Indonesia Tarik Hutang


Indonesia Tarik Hutang Rp.14 Trilliun dari China Untuk Kereta Cepat       
Indonesia, Mentri BUMN, Rini Soemarno Mengatakan PT Kereta Cepat Indonesia China (KCIC) akan menarik pinjaman dari China Development Bank (CBD) sampai US$1Milliar atau Rp.14 Trilliun untuk pembangunan kereta cepat untuk Jakarta – Bandung.

KCIC adalah perusahaan patungan yang ada dibalik proyek Kereta cepat Jakarta – Bandung, yang terdiri dari Empat BUMN, yaitu PT.KAI, PT.WIJAYA KARYA, PTPN VIII dan JASA MARGA, dengan CHINA RAILWAYS.

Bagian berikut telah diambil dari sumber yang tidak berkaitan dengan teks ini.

(* ===== verification/OfConverter.v ===== *)
(** * Conversion between OpenFlow bindings and messages (ofagent/converter.py)

    [to_grpc] turns the objects of the OpenFlow bindings (loxi) into VOLTHA's
    messages, [to_loxi] goes back.  Both look the converter up by class, so that a
    class without converter is a KeyError.  [to_loxi] reads flows through a
    dictionary that holds the fields which are set: that dictionary is made by
    protobuf_to_dict, a parameter with its documented behaviour. *)

From stdpp Require Import prelude strings list.
From S2P Require Import Prelude OFP.

(** ** Objects of the bindings (loxi.of13)

    The classes that have converters, and any other one by its name. *)
Inductive loxi_oxm : Type :=
  | oxm_eth_type (value : Z)
  | oxm_in_port (value : Z)
  | oxm_ip_proto (value : Z)
  | oxm_vlan_vid (value : Z)
  | oxm_vlan_pcp (value : Z)
  | oxm_ipv4_dst (value : Z)
  | oxm_other (cls : string).

Inductive loxi_action : Type :=
  | action_output (port max_len : Z)
  | action_group (group_id : Z)
  | action_set_field (field : loxi_oxm)
  | action_pop_vlan
  | action_push_vlan (ethertype : Z)
  | action_other (cls : string).

Inductive loxi_instruction : Type :=
  | instruction_apply_actions (actions : list loxi_action)
  | instruction_goto_table (table_id : Z)
  | instruction_other (cls : string).

Record loxi_bucket : Type := mk_loxi_bucket {
  lb_weight : Z;
  lb_watch_port : Z;
  lb_watch_group : Z;
  lb_actions : list loxi_action;
}.

(** The classes flow_add, flow_modify, ... fix the attribute [_command], and
    group_add, ... the attribute [command]; group_mod itself has no converter. *)
Inductive flow_mod_class : Type := flow_add_cls | flow_modify_cls | flow_modify_strict_cls
  | flow_delete_cls | flow_delete_strict_cls.
Definition _command (c : flow_mod_class) : Z :=
  match c with
  | flow_add_cls => OFPFC_ADD
  | flow_modify_cls => OFPFC_MODIFY
  | flow_modify_strict_cls => OFPFC_MODIFY_STRICT
  | flow_delete_cls => OFPFC_DELETE
  | flow_delete_strict_cls => OFPFC_DELETE_STRICT
  end.
Inductive group_mod_class : Type := group_add_cls | group_delete_cls | group_modify_cls.
Definition command (c : group_mod_class) : Z :=
  match c with
  | group_add_cls => OFPGC_ADD
  | group_delete_cls => OFPGC_DELETE
  | group_modify_cls => OFPGC_MODIFY
  end.

Record loxi_flow_mod : Type := mk_loxi_flow_mod {
  lf_class : flow_mod_class;
  lf_cookie : Z;
  lf_cookie_mask : Z;
  lf_table_id : Z;
  lf_idle_timeout : Z;
  lf_hard_timeout : Z;
  lf_priority : Z;
  lf_buffer_id : Z;
  lf_out_port : Z;
  lf_out_group : Z;
  lf_flags : Z;
  lf_match : list loxi_oxm;                  (** [match_v3.oxm_list] *)
  lf_instructions : list loxi_instruction;
}.
Record loxi_group_mod : Type := mk_loxi_group_mod {
  lg_class : group_mod_class;
  lg_group_type : Z;
  lg_group_id : Z;
  lg_buckets : list loxi_bucket;
}.
Record loxi_packet_out : Type := mk_loxi_packet_out {
  lp_buffer_id : Z;
  lp_in_port : Z;
  lp_actions : list loxi_action;
  lp_data : string;
}.

(** ofp_packet_out *)
Record packet_out : Type := mk_packet_out {
  po_buffer_id : Z;
  po_in_port : Z;
  po_actions : list action;
  po_data : string;
}.

(** ofp_packet_in *)
Record packet_in : Type := mk_packet_in {
  pi_buffer_id : Z;
  pi_reason : Z;
  pi_table_id : Z;
  pi_cookie : Z;
  pi_match : ofp_match;
  pi_data : string;
}.

#[export] Instance loxi_oxm_eq_dec : EqDecision loxi_oxm. Proof. solve_decision. Defined.
#[export] Instance loxi_action_eq_dec : EqDecision loxi_action. Proof. solve_decision. Defined.
#[export] Instance loxi_instruction_eq_dec : EqDecision loxi_instruction. Proof. solve_decision. Defined.

(** ** [to_grpc] *)

Definition basic (f : ofb_field) : oxm_field := mk_oxm_field OFPXMC_OPENFLOW_BASIC (inl f).

Definition loxi_oxm_to_ofp_oxm (lo : loxi_oxm) : result oxm_field :=
  match lo with
  | oxm_eth_type v => Ok (basic (eth_type v))
  | oxm_in_port v => Ok (basic (in_port v))
  | oxm_ip_proto v => Ok (basic (ip_proto v))
  | oxm_vlan_vid v => Ok (basic (vlan_vid v))
  | oxm_vlan_pcp v => Ok (basic (vlan_pcp v))
  | oxm_ipv4_dst v => Ok (basic (ipv4_dst v))
  | oxm_other _ => Raise KeyError
  end.

Definition loxi_action_to_ofp_action (lo : loxi_action) : result action :=
  match lo with
  | action_output port max_len => Ok (mk_action OUTPUT (ActOutput port max_len))
  | action_group group_id => Ok (mk_action GROUP (ActGroup group_id))
  | action_set_field field => f ← loxi_oxm_to_ofp_oxm field; Ok (mk_action SET_FIELD (ActSetField f))
  | action_pop_vlan => Ok (mk_action POP_VLAN NoBody)
  | action_push_vlan ethertype => Ok (mk_action PUSH_VLAN (ActPush ethertype))
  | action_other _ => Raise KeyError
  end.

Definition loxi_instruction_to_ofp_instruction (lo : loxi_instruction) : result instruction :=
  match lo with
  | instruction_apply_actions actions =>
      l ← mapM loxi_action_to_ofp_action actions;
      Ok (mk_instruction OFPIT_APPLY_ACTIONS (InsActions l))
  | instruction_goto_table table_id => Ok (mk_instruction OFPIT_GOTO_TABLE (InsGotoTable table_id))
  | instruction_other _ => Raise KeyError
  end.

Rini mengatakan penarikan dalam jumla tersebut akan dilakukan dalam waktu 2-3 bulan kedepan, saat ini, CDB baru saja mencairkan dana pinjamana sebesar US$170 juta.
“Pada dasarnya kami akan terus tarik ya, tapi bertahap supaya belum apa-apa sudah bayar bunga”ucap Rini, Rabu (2/5).
Bersama PT.KCIC, China Railway Corporation juga berencana akan membangun Transit Oriented Development (TOD) di kawasan Halim Perdana Kusuma dan Walini. Bahkan, Walini didesain untuk menjadi kota baru di Bandung Barat yang memiliki 1.270ha.

Hingga 2017, CRC telah menyelesaikan 25.000km jalur kereta cepat. Kereta dengan kecepatan 350Km/h ini akan mempersingkat waktu tempuh Jakarta-Bandung dari semula 3-4 jam menjadi sekitar 40 menit, Kereta cepat ini dilengkapi Empat Stasiun, yaitu Stasiun Halim, Stasiun Karawang, Stasiun Walini dan Stasiun Tegal luar.